Task description: Only one stretch of the data below is wanted: the lines starting at the one with "(** The bound" and ending at the one with "match screenHeight, screenWidth with", both included, given again exactly.

[Saved entries]
Segment Open

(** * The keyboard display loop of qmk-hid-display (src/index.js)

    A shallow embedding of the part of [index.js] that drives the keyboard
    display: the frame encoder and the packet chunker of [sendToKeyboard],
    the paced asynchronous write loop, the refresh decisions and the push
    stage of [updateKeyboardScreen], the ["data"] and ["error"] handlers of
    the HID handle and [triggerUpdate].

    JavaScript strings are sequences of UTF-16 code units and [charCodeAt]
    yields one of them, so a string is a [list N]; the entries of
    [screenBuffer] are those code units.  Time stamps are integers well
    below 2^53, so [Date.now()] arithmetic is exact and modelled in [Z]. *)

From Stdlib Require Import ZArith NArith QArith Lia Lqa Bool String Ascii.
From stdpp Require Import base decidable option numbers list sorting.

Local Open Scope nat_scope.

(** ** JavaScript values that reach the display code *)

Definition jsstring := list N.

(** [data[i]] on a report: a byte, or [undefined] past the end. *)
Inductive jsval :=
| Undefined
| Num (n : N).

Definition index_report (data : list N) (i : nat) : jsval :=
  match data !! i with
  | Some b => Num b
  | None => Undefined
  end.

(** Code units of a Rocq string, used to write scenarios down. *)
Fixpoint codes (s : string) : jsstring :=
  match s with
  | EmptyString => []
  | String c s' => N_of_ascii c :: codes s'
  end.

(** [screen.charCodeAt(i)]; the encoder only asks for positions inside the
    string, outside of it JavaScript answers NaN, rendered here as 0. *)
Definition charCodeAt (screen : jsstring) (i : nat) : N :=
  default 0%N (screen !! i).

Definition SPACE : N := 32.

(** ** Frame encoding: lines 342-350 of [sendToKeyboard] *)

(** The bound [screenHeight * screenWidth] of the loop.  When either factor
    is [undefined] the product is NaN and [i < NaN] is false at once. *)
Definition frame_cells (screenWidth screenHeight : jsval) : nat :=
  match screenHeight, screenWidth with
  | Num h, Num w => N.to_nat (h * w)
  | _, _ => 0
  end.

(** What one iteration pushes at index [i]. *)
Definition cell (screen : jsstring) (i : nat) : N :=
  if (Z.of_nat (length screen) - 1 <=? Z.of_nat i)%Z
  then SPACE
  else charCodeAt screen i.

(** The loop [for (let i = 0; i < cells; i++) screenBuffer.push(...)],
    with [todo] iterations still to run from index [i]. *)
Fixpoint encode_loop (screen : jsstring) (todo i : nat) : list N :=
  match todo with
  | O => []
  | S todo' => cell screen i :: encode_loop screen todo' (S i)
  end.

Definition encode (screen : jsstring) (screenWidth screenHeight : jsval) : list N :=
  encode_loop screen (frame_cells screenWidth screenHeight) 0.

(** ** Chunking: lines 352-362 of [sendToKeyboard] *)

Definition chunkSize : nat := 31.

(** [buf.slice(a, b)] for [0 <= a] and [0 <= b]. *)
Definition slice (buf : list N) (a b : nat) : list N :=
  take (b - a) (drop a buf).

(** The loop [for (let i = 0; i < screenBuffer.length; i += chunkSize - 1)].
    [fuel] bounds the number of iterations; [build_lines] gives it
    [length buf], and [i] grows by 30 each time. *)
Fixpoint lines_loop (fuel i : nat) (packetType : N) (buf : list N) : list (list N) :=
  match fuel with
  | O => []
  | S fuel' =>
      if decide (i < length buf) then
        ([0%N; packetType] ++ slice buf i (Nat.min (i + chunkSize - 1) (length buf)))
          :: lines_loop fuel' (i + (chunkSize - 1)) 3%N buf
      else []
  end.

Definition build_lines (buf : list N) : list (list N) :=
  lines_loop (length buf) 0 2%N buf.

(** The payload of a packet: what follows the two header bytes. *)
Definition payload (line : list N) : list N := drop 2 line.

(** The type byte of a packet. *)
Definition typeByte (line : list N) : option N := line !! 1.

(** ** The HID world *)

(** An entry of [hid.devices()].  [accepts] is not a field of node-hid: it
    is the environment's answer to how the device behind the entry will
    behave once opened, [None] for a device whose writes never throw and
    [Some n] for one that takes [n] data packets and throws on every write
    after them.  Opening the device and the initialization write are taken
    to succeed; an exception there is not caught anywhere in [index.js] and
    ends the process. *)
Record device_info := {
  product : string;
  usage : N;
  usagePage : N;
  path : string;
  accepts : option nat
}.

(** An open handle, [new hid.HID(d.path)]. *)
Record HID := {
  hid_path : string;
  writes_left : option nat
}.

Segment Closed
Segment Open

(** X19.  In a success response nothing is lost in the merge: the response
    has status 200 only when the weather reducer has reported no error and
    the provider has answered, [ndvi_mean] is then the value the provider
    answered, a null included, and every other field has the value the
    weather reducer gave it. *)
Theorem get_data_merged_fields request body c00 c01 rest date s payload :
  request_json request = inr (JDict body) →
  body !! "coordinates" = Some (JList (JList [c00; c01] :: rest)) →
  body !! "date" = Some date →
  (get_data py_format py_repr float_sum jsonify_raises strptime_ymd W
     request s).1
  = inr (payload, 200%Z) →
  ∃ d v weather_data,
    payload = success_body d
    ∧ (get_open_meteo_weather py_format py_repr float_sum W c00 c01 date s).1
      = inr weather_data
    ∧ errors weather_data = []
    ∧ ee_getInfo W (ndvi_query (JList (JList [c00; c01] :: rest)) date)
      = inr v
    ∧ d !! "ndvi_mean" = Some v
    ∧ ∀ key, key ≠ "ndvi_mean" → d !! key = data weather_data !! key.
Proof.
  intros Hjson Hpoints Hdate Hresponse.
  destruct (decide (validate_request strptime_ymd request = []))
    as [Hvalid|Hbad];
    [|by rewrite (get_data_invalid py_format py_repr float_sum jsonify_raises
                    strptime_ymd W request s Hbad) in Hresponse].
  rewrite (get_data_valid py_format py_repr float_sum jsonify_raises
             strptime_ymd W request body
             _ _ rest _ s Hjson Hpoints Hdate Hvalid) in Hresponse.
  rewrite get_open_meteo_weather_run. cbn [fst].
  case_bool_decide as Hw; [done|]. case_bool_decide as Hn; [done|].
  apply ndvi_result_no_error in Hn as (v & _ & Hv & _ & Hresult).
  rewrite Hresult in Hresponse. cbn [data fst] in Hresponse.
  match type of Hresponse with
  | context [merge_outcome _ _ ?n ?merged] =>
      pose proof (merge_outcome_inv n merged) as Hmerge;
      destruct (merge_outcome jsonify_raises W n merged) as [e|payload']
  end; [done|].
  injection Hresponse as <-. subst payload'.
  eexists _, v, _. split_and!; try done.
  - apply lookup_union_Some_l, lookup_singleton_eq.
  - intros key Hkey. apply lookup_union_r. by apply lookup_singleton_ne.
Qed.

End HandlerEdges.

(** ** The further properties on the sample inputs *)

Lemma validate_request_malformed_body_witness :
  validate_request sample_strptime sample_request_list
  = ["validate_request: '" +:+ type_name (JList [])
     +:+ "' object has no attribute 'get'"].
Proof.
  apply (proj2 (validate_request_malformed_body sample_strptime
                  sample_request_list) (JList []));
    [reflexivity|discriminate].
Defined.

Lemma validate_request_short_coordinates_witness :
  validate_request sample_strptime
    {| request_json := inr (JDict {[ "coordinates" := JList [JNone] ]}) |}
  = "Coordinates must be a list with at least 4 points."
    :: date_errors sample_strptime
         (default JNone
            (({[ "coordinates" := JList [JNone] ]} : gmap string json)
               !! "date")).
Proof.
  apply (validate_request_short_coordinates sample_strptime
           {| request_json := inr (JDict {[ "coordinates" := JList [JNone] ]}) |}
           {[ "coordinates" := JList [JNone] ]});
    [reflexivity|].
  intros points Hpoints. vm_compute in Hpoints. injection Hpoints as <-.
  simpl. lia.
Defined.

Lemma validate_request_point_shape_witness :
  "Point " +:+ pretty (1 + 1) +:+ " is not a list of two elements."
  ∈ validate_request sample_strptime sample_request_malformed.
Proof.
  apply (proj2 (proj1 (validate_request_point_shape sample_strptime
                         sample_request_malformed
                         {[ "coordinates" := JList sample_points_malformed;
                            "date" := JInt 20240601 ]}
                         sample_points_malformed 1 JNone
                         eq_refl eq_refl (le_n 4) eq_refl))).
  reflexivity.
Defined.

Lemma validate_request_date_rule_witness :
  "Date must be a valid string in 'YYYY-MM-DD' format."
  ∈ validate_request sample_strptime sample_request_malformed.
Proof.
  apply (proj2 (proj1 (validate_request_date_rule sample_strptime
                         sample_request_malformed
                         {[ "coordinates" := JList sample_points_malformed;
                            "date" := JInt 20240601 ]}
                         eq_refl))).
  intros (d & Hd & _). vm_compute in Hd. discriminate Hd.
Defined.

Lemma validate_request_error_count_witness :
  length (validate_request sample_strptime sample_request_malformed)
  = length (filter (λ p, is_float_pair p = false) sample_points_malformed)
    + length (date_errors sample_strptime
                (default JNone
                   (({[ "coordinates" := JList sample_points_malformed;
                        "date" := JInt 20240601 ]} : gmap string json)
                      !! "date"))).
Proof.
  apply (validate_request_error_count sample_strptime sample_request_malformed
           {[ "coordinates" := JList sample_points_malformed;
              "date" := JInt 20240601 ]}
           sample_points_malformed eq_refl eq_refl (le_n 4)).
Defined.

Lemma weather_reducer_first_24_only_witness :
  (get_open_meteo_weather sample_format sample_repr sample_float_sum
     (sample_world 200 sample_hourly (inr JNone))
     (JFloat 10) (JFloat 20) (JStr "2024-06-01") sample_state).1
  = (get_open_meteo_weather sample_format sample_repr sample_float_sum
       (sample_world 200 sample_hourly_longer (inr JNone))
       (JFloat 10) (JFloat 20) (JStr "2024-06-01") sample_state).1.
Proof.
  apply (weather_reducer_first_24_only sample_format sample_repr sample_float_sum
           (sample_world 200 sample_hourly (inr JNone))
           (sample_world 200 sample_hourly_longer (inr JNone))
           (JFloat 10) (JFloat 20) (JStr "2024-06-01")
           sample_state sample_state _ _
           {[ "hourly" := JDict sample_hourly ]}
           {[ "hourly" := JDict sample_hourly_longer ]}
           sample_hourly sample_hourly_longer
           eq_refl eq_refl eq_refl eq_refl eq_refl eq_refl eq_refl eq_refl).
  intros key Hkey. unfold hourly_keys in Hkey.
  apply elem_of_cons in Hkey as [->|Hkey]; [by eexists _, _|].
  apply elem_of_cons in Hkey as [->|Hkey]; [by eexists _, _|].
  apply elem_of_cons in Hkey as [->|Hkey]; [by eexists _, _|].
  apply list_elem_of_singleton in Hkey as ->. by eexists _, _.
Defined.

Segment Closed
Segment Open

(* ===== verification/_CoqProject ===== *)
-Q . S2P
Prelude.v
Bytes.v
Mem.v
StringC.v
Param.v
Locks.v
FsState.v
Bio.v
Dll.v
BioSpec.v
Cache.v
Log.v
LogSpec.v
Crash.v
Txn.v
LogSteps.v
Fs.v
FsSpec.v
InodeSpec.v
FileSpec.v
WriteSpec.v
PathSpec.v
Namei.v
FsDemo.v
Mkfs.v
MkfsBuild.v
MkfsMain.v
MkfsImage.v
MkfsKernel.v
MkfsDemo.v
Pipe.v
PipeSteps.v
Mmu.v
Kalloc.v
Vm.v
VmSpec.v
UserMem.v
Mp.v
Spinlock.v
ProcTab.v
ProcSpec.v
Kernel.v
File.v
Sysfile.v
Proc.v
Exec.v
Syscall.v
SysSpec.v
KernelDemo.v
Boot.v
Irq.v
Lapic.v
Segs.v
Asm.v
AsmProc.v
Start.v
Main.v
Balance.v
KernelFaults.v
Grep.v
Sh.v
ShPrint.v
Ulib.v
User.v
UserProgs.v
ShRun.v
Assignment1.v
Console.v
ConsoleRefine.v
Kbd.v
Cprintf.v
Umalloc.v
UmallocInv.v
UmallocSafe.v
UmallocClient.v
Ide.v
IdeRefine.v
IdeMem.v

Segment Closed

Solution for this exercise:
(** The bound [screenHeight * screenWidth] of the loop.  When either factor
    is [undefined] the product is NaN and [i < NaN] is false at once. *)
Definition frame_cells (screenWidth screenHeight : jsval) : nat :=
  match screenHeight, screenWidth with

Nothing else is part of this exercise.